S32
- Formerly: Section 32
- Type: Private
- Industry: Venture Capital
- Founder: Bill Maris
- Headquarters: Palo Alto, United States
- Key people: Bill Maris (Founder) Andy Harrison (CEO & General Partner) Andy Conrad (General Partner) Michael Pellini, MD (General Partner)
- Services: Venture funding
- Website: s32.com

= S32 (company) =

American venture capital firm

S32 (formerly Section 32) is a California-based venture fund founded by Google Ventures founder, Bill Maris. S32 funds technology companies at all stages and has over $3 billion under management.

==History==
S32 was founded by the Google Ventures founder, Bill Maris. Bill Maris' background is in technology and neuroscience, and he retired from Google Ventures (later GV) after he declared "mission accomplished." He founded S32 to invest in frontier technology.

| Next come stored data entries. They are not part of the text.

(** A cold start hands out the last numbers of a long conversation, and the pages of history
    before them hold the rest: together every message above the member's floor up to the
    position of the client, in order and once. *)
Theorem cold_start_and_history_hold_every_message h :
  port_message_head port ctx c = Ok h -> clamp limit 1 500 < h ->
  let start := h - clamp limit 1 500 in
  exists p items,
    sync_after convs port ctx user c limit 0 "" = Ok p /\
    history (S (length rows)) (sync_before convs port ctx user c limit) (start + 1) = Some (Ok items) /\
    h <= page_max_seq p /\
    (forall r, r ∈ rows -> floor < row_seq r -> row_seq r <= page_max_seq p -> item r ∈ items ++ page_items p) /\
    (forall i, i ∈ items ++ page_items p -> exists r, r ∈ rows /\ floor < row_seq r /\ i = item r) /\
    StronglySorted Z.lt (item_seq <$> items ++ page_items p).
Proof.
  intros Hh Hlong start.
  pose proof (reader_reads db now mark protect ctx tenant c user Htenant Huser Hnumbered Htrim Hpos Hfloor) as Hreads.
  pose proof (clamp_range limit 1 500 ltac:(lia)) as Hlim. set (n := clamp limit 1 500) in *.
  assert (Hmax : h <= i64_max) by (unfold last_number in Hroom; rewrite Hh in Hroom; lia).
  eexists _, (message_to_sync_item <$> below (start + 1) view). split.
  { rewrite sync_after_page by done. by apply (cold_start_run port ctx user c view). }
  split.
  { apply (history_all port ctx user c view n); [done|intros; by apply sync_before_page|lia|].
    enough (length (below (start + 1) view) <= length rows)%nat by lia. apply below_view_length. }
  split; [cbn; lia|]. split; [|split].
  - intros r Hr Hf Hp. apply elem_of_app. destruct (decide (row_seq r < start + 1)).
    + left. apply list_elem_of_fmap_2, list_elem_of_filter. rewrite shown_seq by apply _. split; [done|].
      apply view_elem. by exists r.
    + right. apply list_elem_of_fmap_2, (tail_complete port ctx user c view n ltac:(lia) h ltac:(lia)).
      * apply view_elem. by exists r.
      * rewrite shown_seq by apply _. fold start. split; [lia|exact Hp].
  - intros i Hi. enough (exists m, m ∈ view /\ i = message_to_sync_item m) as (m & (r & Hr & Hf & ->)%view_elem & ->) by (by exists r).
    apply elem_of_app in Hi as [Hi|Hi]; apply list_elem_of_fmap in Hi as (m & -> & Hm); exists m; split; try done.
    + by apply list_elem_of_filter in Hm as [_ ?].
    + apply elem_of_take in Hm as (j & Hm & _). by apply list_elem_of_lookup_2, list_elem_of_filter in Hm as [_ ?].
  - rewrite fmap_app. unfold build_tail_sync_items. cbn [page_items]. rewrite <- !list_fmap_compose.
    apply (numbers_sorted start). by apply view_ordered.
Qed.

End Member.

(** ** Nothing else *)

Lemma item_of_message m x : item_payload (message_to_sync_item m) = SliceMessage x -> x = m /\ Str.is_blank (skip_reason m) = true.
Proof. unfold message_to_sync_item. cbn. destruct (Str.is_blank (skip_reason m)); cbn; [by intros [= ->]|done]. Qed.

(** A page shows messages that were read for it, and none that is to be skipped. *)
Lemma mapped_shows (ms : list Message) i x : i ∈ message_to_sync_item <$> ms -> item_payload i = SliceMessage x ->
  x ∈ ms /\ Str.is_blank (skip_reason x) = true.
Proof. intros (m & -> & Hm)%list_elem_of_fmap [-> Hs]%item_of_message. done. Qed.

Lemma contiguous_shows c after limit ms h i x :
  i ∈ page_items (build_contiguous_sync_items c after limit ms h) -> item_payload i = SliceMessage x ->
  x ∈ ms /\ Str.is_blank (skip_reason x) = true.
Proof.
  unfold build_contiguous_sync_items. cbn zeta. destruct (_ <=? after); [by intros ?%not_elem_of_nil|].
  intros (s & -> & _)%list_elem_of_fmap. unfold item_at. destruct (_ !! s) as [m|] eqn:E; [|done].
  apply message_by_seq_some in E as (Hm & _). intros [-> Hs]%item_of_message. done.
Qed.

Lemma skip_with_attributes_pinned m a :
  a !! "__sync_skip" = attributes m !! "__sync_skip" -> skip_reason (with_attributes m a) = skip_reason m.
Proof. intros H. unfold skip_reason. cbn. by rewrite H. Qed.

Lemma pin_flag_skip db tenant uid now cs ids m : skip_reason (apply_pin_flag db tenant uid now cs ids m) = skip_reason m.
Proof.
  unfold apply_pin_flag. destruct ids; [done|]. apply skip_with_attributes_pinned.
  destruct (_ && _); [by rewrite lookup_insert_ne|by rewrite lookup_delete_ne].
Qed.

(** The id, the number and the skip of a message. *)
Definition same_message (a b : Message) : Prop :=
  server_id a = server_id b /\ conversation_seq a = conversation_seq b /\ skip_reason a = skip_reason b.

Lemma pin_flag_same db tenant uid now cs ids m : same_message (apply_pin_flag db tenant uid now cs ids m) m.
Proof. split_and!; [by destruct ids..|apply pin_flag_skip]. Qed.

Lemma cosmetic_same f `{!Cosmetic f} ctx m : same_message (f ctx m) m.
Proof. split_and!; [apply cosmetic_id|apply cosmetic_seq|apply cosmetic_skip]. Qed.

Lemma same_message_trans a b d : same_message a b -> same_message b d -> same_message a d.
Proof. intros (A1 & A2 & A3) (B1 & B2 & B3). split_and!; congruence. Qed.

Lemma extra_map_skip reactions pinned shared extra :
  extra_map reactions pinned shared extra !! "__sync_skip" = extra !! "__sync_skip".
Proof.
  unfold extra_map. set (e := match shared with Some _ => _ | None => _ end).
  assert (He : e !! "__sync_skip" = extra !! "__sync_skip").
  { unfold e, without_shared_keys. destruct shared as [[[v n] t]|]; rewrite ?lookup_insert_ne, ?lookup_delete_ne by done;
      destruct pinned; by rewrite ?lookup_insert_ne by done. }
  destruct (e !! "__sync_skip") as [reason|] eqn:E; [by rewrite lookup_singleton_eq|]. by rewrite E.
Qed.

Lemma hidden_row_skips db now tenant user r :
  hidden_from db tenant user (row_message r) = true -> skip_reason (read_row db now tenant user r) = "visibility_filtered".
Proof.
  intros H. unfold read_row, row_to_message, skip_reason. cbn -[extra_map]. rewrite extra_map_skip, H. reflexivity.
Qed.

(** A message of a query is the row of a number in range, as the user may see it. *)
Lemma store_messages_from db down now ctx c user after before limit include ms m :
  store_messages_by_seq db down now ctx c (Some user) after before limit include = Ok ms -> m ∈ ms ->
  exists tenant r, reader_tenant ctx = Ok tenant /\ r ∈ conversation_rows db tenant c /\
    visible_from_seq db tenant c user < row_seq r /\ same_message m (read_row db now tenant user r).
Proof.
  unfold store_messages_by_seq. destruct (reader_tenant ctx) as [tenant|]; [|done].
  cbn -[sort_by take read_rows apply_pin_flags]. unfold fetch. destruct down; [done|].
  cbn -[sort_by take read_rows apply_pin_flags]. rewrite read_rows_all. intros [= <-] Hm.
  unfold apply_pin_flags in Hm. apply list_elem_of_fmap in Hm as (x & -> & Hx).
  set (low := Z.max after (visible_from_seq db tenant c user)) in *.
  assert (Hr : exists r, x = read_row db now tenant user r /\ r ∈ rows_between low before (conversation_rows db tenant c)).
  { destruct (is_backfill_tail_page after before); rewrite ?elem_of_reverse in Hx;
      apply list_elem_of_fmap in Hx as (r & -> & Hr); exists r; (split; [done|]);
      apply elem_of_take in Hr as (i & Hr & _); apply list_elem_of_lookup_2 in Hr; by apply elem_of_sort_by in Hr. }
  destruct Hr as (r & -> & [Hb Hr]%elem_rows_between). exists tenant, r. split_and!; [done..| |apply pin_flag_same].
  unfold seq_between in Hb. apply andb_true_iff in Hb as [Hb%Z.ltb_lt _]. lia.
Qed.

Lemma elem_of_cut {A} tail limit (l : list A) x : x ∈ cut_overflow tail limit l -> x ∈ l.
Proof.
  unfold cut_overflow. destruct (_ <? _); [|done]. destruct tail; intros Hx.
  - rewrite <- (take_drop (length l - Z.to_nat limit) l). apply elem_of_app. by right.
  - apply elem_of_take in Hx as (i & Hx & _). by apply list_elem_of_lookup_2 in Hx.
Qed.

Lemma authorized convs ctx user c b : authorize_conversation_sync_read convs ctx user c = Ok b ->
  ctx_user_id ctx = Some user /\ Str.is_blank user = false /\ (b = false -> conversation_detail convs ctx c = Ok (Some c)).
Proof.
  unfold authorize_conversation_sync_read. destruct (snapshot_tenant ctx); [|done]. cbn.
  destruct (ctx_user_id ctx) as [u|]; [|done]. destruct (Str.is_blank u) eqn:Eb; [done|].
  case_bool_decide as Eu; [done|]. subst u.
  destruct (is_sync_inbox_conversation_id c); [case_bool_decide; [done|by intros [= <-]]|].
  destruct (conversation_detail convs ctx c) as [[d|]|]; [|done..]. case_bool_decide as Ed; [done|]. by subst d.
Qed.

Section Shows.
Context (db : Tables) (down : option FlareError) (now : Z) (mark protect : Ctx -> Message -> Message).
Context `{!Cosmetic mark, !Cosmetic protect}.

Abbreviation port := (reader_port db down now (fun ctx l => mark ctx <$> l) (fun ctx l => protect ctx <$> l)).

(** The messages the port returns are rows of the user. *)
Lemma port_messages_from ctx c user after before limit ms m :
  Str.is_empty user = false -> port_messages_by_seq port ctx c after before limit user = Ok ms -> m ∈ ms ->
  exists tenant r, reader_tenant ctx = Ok tenant /\ r ∈ conversation_rows db tenant c /\
    visible_from_seq db tenant c user < row_seq r /\ same_message m (read_row db now tenant user r).
Proof.
  intros Hu. cbn [port_messages_by_seq reader_port]. unfold StorageReader.query_messages_by_seq.
  destruct (bound_read_user ctx user) as [uid|] eqn:Eu; [|done].
  assert (uid = Some user) as ->.
  { unfold bound_read_user in Eu. rewrite Hu in Eu. destruct (match ctx_claims ctx with Some _ => _ | None => _ end); [|congruence].
    cbn in Eu. case_bool_decide; congruence. }
  cbn -[store_messages_by_seq cut_overflow]. destruct (store_messages_by_seq _ _ _ _ _ _ _ _ _ _) as [l|] eqn:El; [|done].
  cbn -[cut_overflow]. intros [= <-] Hm. apply list_elem_of_fmap in Hm as (x & -> & Hx%elem_of_cut).
  apply list_elem_of_fmap in Hx as (y & -> & Hy).
  destruct (store_messages_from _ _ _ _ _ _ _ _ _ _ _ _ El Hy) as (tenant & r & Ht & Hr & Hf & Hs).
  exists tenant, r. split_and!; [done..|]. eapply same_message_trans; [apply cosmetic_same, _|].
  by eapply same_message_trans; [apply cosmetic_same, _|].
Qed.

The fund aimed to raise $100 million however, citing a strong interest, the first fund raise was $160 million, and the firm now has over $3 billion under management.

In December 2017, Michael Pellini, the former CEO and standing Chairman of Foundation Medicine joined S32 as a Managing Partner.

In early 2019, Section 32 announced that it had raised nearly $200M for a second fund.

In 2020, S32 announced it was raising $350M for its third fund.

In March 2021, Andy Harrison joined S32 as a Managing Partner. He previously held executive leadership roles at Alphabet, including Verily Life Sciences (previously Google Life Sciences) and X (previously GoogleX). S32 has notably invested in Coinbase, Crowdstrike, Thrive, Vir, Relay, and Cohere.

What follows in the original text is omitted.